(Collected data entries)
(* ===== verification/OsAioTests.v ===== *)
(** * The tests of asynchronous input and output

    conformance/interfaces/{aio_*,lio_listio}. The option is supported, that of prioritised requests is not. *)

From stdpp Require Import base tactics numbers list gmap strings.
From S2P Require Import Prelude CLang OsLang OsSem.

Open Scope Z_scope.

(** ** aio_read *)

Definition aio_read_1_1 : sprog := SProg
  [("main",
    [set_ "buf" (array 1024); set_ "check" (array 256); set_ (LLoc "rc") getpid;
     "tmpfname" ::= with_num "/tmp/pts_aio_read_1_1_" (Loc "rc"); ignore (unlink "tmpfname");
     set_ "fd" (open "tmpfname" (eor (eor O_CREAT O_RDWR) O_EXCL) (eor S_IRUSR S_IWUSR));
     exit_if ("fd" == -1)%pt PTS_UNRESOLVED; ignore (unlink "tmpfname"); "i" ::= 0;
     While ("i" < 4)%pt [ignore (memset ("buf" + "i" * 256)%pt ("i" + 1)%pt 256); "i" ::= "i" + 1];
     set_ (LLoc "rc") (write "fd" "buf" 1024);
     If (Loc "rc" != 1024)%pt [ignore (close "fd"); Exit PTS_UNRESOLVED] []; ignore (clear_aiocb 1);
     LElem "aio_fildes" 1 ::= "fd"; LElem "aio_buf" 1 ::= "check"; LElem "aio_nbytes" 1 ::= 256;
     LElem "aio_offset" 1 ::= 512; reject (aio_read 1) (-1) (Exits PTS_FAIL);
     While 1 [set_ "err" (aio_error 1); If ("err" != (err_num EINPROGRESS))%pt [Break] []];
     set_ "err" (aio_error 1); set_ "ret" (aio_return 1);
     If ("err" != 0)%pt [ignore (close "fd"); Exit PTS_FAIL] [];
     If ("ret" != 256)%pt [ignore (close "fd"); Exit PTS_FAIL] [];
     set_ (LLoc "rc") (memcmp ("buf" + 512)%pt "check" 256);
     If (Loc "rc" != 0)%pt [ignore (close "fd"); Exit PTS_FAIL] []; ignore (close "fd"); Return PTS_PASS])].

Definition aio_read_2_1 : sprog := SProg
  [("main",
    [Exit PTS_UNSUPPORTED])].

Definition aio_read_3_1 : sprog := SProg
  [("main",
    [set_ "buf" (array 111); set_ (LLoc "rc") getpid;
     "tmpfname" ::= with_num "/tmp/pts_aio_read_3_1_" (Loc "rc"); ignore (unlink "tmpfname");
     set_ "fd" (open "tmpfname" (eor (eor O_CREAT O_RDWR) O_EXCL) (eor S_IRUSR S_IWUSR));
     exit_if ("fd" == -1)%pt PTS_UNRESOLVED; ignore (unlink "tmpfname");
     expect (write "fd" "buf" 111) 111 (Exits PTS_UNRESOLVED); ignore (clear_aiocb 1);
     LElem "aio_fildes" 1 ::= "fd"; LElem "aio_buf" 1 ::= "buf"; LElem "aio_nbytes" 1 ::= 111;
     reject (aio_read 1) (-1) (Exits PTS_FAIL);
     While 1 [set_ (LLoc "rc") (aio_error 1); If (Loc "rc" != (err_num EINPROGRESS))%pt [Break] []];
     While 1 [set_ (LLoc "rc") (aio_error 1); If (Loc "rc" != (err_num EINPROGRESS))%pt [Break] []];
     XF (aio_error 1); expect (aio_return 1) 111 (Exits PTS_FAIL); ignore (close "fd"); Return PTS_PASS])].

Definition aio_read_3_2 : sprog := SProg
  [("main",
    [set_ "buf" (array 1024); set_ (LLoc "rc") getpid;
     "tmpfname" ::= with_num "/tmp/pts_aio_read_3_2_" (Loc "rc"); ignore (unlink "tmpfname");
     set_ "fd" (open "tmpfname" (eor (eor O_CREAT O_RDWR) O_EXCL) (eor S_IRUSR S_IWUSR));
     exit_if ("fd" == -1)%pt PTS_UNRESOLVED; ignore (unlink "tmpfname");
     expect (write "fd" "buf" 512) 512 (Exits PTS_UNRESOLVED); ignore (clear_aiocb 1);
     LElem "aio_fildes" 1 ::= "fd"; LElem "aio_buf" 1 ::= "buf"; LElem "aio_nbytes" 1 ::= 1024;
     reject (aio_read 1) (-1) (Exits PTS_FAIL);
     While 1 [set_ (LLoc "rc") (aio_error 1); If (Loc "rc" != (err_num EINPROGRESS))%pt [Break] []];
     While 1 [set_ (LLoc "rc") (aio_error 1); If (Loc "rc" != (err_num EINPROGRESS))%pt [Break] []];
     XF (aio_error 1); expect (aio_return 1) 512 (Exits PTS_FAIL); ignore (close "fd"); Return PTS_PASS])].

▶ [Action item] Once you have read the data, copy all of it out exactly.

▶ [Problem solution]
(* ===== verification/OsAioTests.v ===== *)
(** * The tests of asynchronous input and output

    conformance/interfaces/{aio_*,lio_listio}. The option is supported, that of prioritised requests is not. *)

From stdpp Require Import base tactics numbers list gmap strings.
From S2P Require Import Prelude CLang OsLang OsSem.

Open Scope Z_scope.

(** ** aio_read *)

Definition aio_read_1_1 : sprog := SProg
  [("main",
    [set_ "buf" (array 1024); set_ "check" (array 256); set_ (LLoc "rc") getpid;
     "tmpfname" ::= with_num "/tmp/pts_aio_read_1_1_" (Loc "rc"); ignore (unlink "tmpfname");
     set_ "fd" (open "tmpfname" (eor (eor O_CREAT O_RDWR) O_EXCL) (eor S_IRUSR S_IWUSR));
     exit_if ("fd" == -1)%pt PTS_UNRESOLVED; ignore (unlink "tmpfname"); "i" ::= 0;
     While ("i" < 4)%pt [ignore (memset ("buf" + "i" * 256)%pt ("i" + 1)%pt 256); "i" ::= "i" + 1];
     set_ (LLoc "rc") (write "fd" "buf" 1024);
     If (Loc "rc" != 1024)%pt [ignore (close "fd"); Exit PTS_UNRESOLVED] []; ignore (clear_aiocb 1);
     LElem "aio_fildes" 1 ::= "fd"; LElem "aio_buf" 1 ::= "check"; LElem "aio_nbytes" 1 ::= 256;
     LElem "aio_offset" 1 ::= 512; reject (aio_read 1) (-1) (Exits PTS_FAIL);
     While 1 [set_ "err" (aio_error 1); If ("err" != (err_num EINPROGRESS))%pt [Break] []];
     set_ "err" (aio_error 1); set_ "ret" (aio_return 1);
     If ("err" != 0)%pt [ignore (close "fd"); Exit PTS_FAIL] [];
     If ("ret" != 256)%pt [ignore (close "fd"); Exit PTS_FAIL] [];
     set_ (LLoc "rc") (memcmp ("buf" + 512)%pt "check" 256);
     If (Loc "rc" != 0)%pt [ignore (close "fd"); Exit PTS_FAIL] []; ignore (close "fd"); Return PTS_PASS])].

Definition aio_read_2_1 : sprog := SProg
  [("main",
    [Exit PTS_UNSUPPORTED])].

Definition aio_read_3_1 : sprog := SProg
  [("main",
    [set_ "buf" (array 111); set_ (LLoc "rc") getpid;
     "tmpfname" ::= with_num "/tmp/pts_aio_read_3_1_" (Loc "rc"); ignore (unlink "tmpfname");
     set_ "fd" (open "tmpfname" (eor (eor O_CREAT O_RDWR) O_EXCL) (eor S_IRUSR S_IWUSR));
     exit_if ("fd" == -1)%pt PTS_UNRESOLVED; ignore (unlink "tmpfname");
     expect (write "fd" "buf" 111) 111 (Exits PTS_UNRESOLVED); ignore (clear_aiocb 1);
     LElem "aio_fildes" 1 ::= "fd"; LElem "aio_buf" 1 ::= "buf"; LElem "aio_nbytes" 1 ::= 111;
     reject (aio_read 1) (-1) (Exits PTS_FAIL);
     While 1 [set_ (LLoc "rc") (aio_error 1); If (Loc "rc" != (err_num EINPROGRESS))%pt [Break] []];
     While 1 [set_ (LLoc "rc") (aio_error 1); If (Loc "rc" != (err_num EINPROGRESS))%pt [Break] []];
     XF (aio_error 1); expect (aio_return 1) 111 (Exits PTS_FAIL); ignore (close "fd"); Return PTS_PASS])].

Definition aio_read_3_2 : sprog := SProg
  [("main",
    [set_ "buf" (array 1024); set_ (LLoc "rc") getpid;
     "tmpfname" ::= with_num "/tmp/pts_aio_read_3_2_" (Loc "rc"); ignore (unlink "tmpfname");
     set_ "fd" (open "tmpfname" (eor (eor O_CREAT O_RDWR) O_EXCL) (eor S_IRUSR S_IWUSR));
     exit_if ("fd" == -1)%pt PTS_UNRESOLVED; ignore (unlink "tmpfname");
     expect (write "fd" "buf" 512) 512 (Exits PTS_UNRESOLVED); ignore (clear_aiocb 1);
     LElem "aio_fildes" 1 ::= "fd"; LElem "aio_buf" 1 ::= "buf"; LElem "aio_nbytes" 1 ::= 1024;
     reject (aio_read 1) (-1) (Exits PTS_FAIL);
     While 1 [set_ (LLoc "rc") (aio_error 1); If (Loc "rc" != (err_num EINPROGRESS))%pt [Break] []];
     While 1 [set_ (LLoc "rc") (aio_error 1); If (Loc "rc" != (err_num EINPROGRESS))%pt [Break] []];
     XF (aio_error 1); expect (aio_return 1) 512 (Exits PTS_FAIL); ignore (close "fd"); Return PTS_PASS])].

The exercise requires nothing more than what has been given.